Updated: Oct 11, 2020
The SARS-CoV-2 virus is still spreading rapidly around the world. Some countries are experiencing a "second wave" as we are entering the Fall flu season and more and more businesses are beginning to reopen.
One of the things that is not widely reported by the media is the potential long term effects of even a mild case of COVID-19 infection. We are almost 10 months into the pandemic, and as more longer term study results on recovered COVID-19 patients come in around the world, we are beginning to get a clearer view of the potential long term health consequences of SARS-CoV-2 infection.

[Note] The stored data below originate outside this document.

Definition remove_node {N E} (g : DiGraph N E) (n : NodeIndex) : DiGraph N E * option N :=
  match node_at g n with
  | None => (g, None)
  | Some entry =>
      let g := DiGraph_mk (<[n := None]> (dg_nodes g)) (dg_edges g) (num_nodes g) (num_edges g) in
      let connected := adj_out entry ++ adj_in entry in
      let g := fold_left (λ g eidx, fst (remove_edge_inner g eidx)) connected g in
      (DiGraph_mk (dg_nodes g) (dg_edges g) (num_nodes g - 1) (num_edges g),
       Some (ne_weight entry))
  end.

Definition node_weight {N E} (g : DiGraph N E) (n : NodeIndex) : option N :=
  ne_weight <$> node_at g n.
Definition edge_weight {N E} (g : DiGraph N E) (e : EdgeIndex) : option E :=
  ee_weight <$> edge_at g e.
Definition node_count {N E} (g : DiGraph N E) : nat := num_nodes g.
Definition edge_count {N E} (g : DiGraph N E) : nat := num_edges g.

(** The indices of the occupied slots. *)
Definition occupied {A} (l : list (option A)) : list nat :=
  List.filter (λ i, is_some (mjoin (l !! i))) (seq 0 (length l)).
Definition node_indices {N E} (g : DiGraph N E) : list NodeIndex := occupied (dg_nodes g).
Definition edge_indices {N E} (g : DiGraph N E) : list EdgeIndex := occupied (dg_edges g).
Definition node_weights {N E} (g : DiGraph N E) : list N :=
  omap (fmap ne_weight) (dg_nodes g).
Definition edge_weights {N E} (g : DiGraph N E) : list E :=
  omap (fmap ee_weight) (dg_edges g).

Definition adjacency {N} (n : NodeEntry N) (dir : Direction) : list nat :=
  match dir with Outgoing => adj_out n | Incoming => adj_in n end.

Definition edges_directed {N E} (g : DiGraph N E) (n : NodeIndex) (dir : Direction) :
    list (EdgeReference E) :=
  match node_at g n with
  | None => []
  | Some entry =>
      omap (λ eidx, (λ en, EdgeReference_mk eidx (ee_source en) (ee_target en) (ee_weight en))
                    <$> edge_at g eidx) (adjacency entry dir)
  end.

Definition neighbors_directed {N E} (g : DiGraph N E) (n : NodeIndex) (dir : Direction) :
    list NodeIndex :=
  match node_at g n with
  | None => []
  | Some entry =>
      omap (λ eidx, (λ en, match dir with Outgoing => ee_target en | Incoming => ee_source en end)
                    <$> edge_at g eidx) (adjacency entry dir)
  end.

Definition neighbors {N E} (g : DiGraph N E) (n : NodeIndex) : list NodeIndex :=
  neighbors_directed g n Outgoing.

Definition find_edge {N E} (g : DiGraph N E) (a b : NodeIndex) : option EdgeIndex :=
  match node_at g a with
  | None => None
  | Some entry =>
      find (λ eidx, match edge_at g eidx with
                    | Some en => ee_target en =? b | None => false end)%nat (adj_out entry)
  end.

Definition contains_edge {N E} (g : DiGraph N E) (a b : NodeIndex) : bool :=
  is_some (find_edge g a b).

Definition DiGraph_clear {N E} (g : DiGraph N E) : DiGraph N E := DiGraph_mk [] [] 0 0.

The SARS-CoV-2 virus is unique amongst corona-viruses in that it seems to attack multiple organ systems, including the cardiovascular system. One German study (Puntmann, MD, PhD, et. al.), published in July of this year, found that 78 out of 100 recovered COVID-19 patients (some with "mild" disease and recovered at home), had physiological evidence of long term heart involvement such as myocardial inflammation (64-92 days post diagnosis). Another study from the US (Eiros, MD, et. al.) in healthcare workers who recovered from COVID-19 infection, found that up to 42% ended up with heart issues such as pericarditis or myocarditis (9 to 11 weeks post infection symptoms).
These study results are very concerning from a public health perspective. As many of the study participants were not older (many in their 40s and even 30s in the German study). A high percentage of COVID-19 recovered patients may have long term hidden heart damage that may cause issues (e.g., sudden heart attacks) as they age, even for those who initially suffered and recovered from mild symptoms. In light of these study results, we urge everyone to continue taking this pandemic seriously. Do not take unnecessary risks even if you are a younger individual. Please continue to practice mask wearing and social distancing when you interact with others.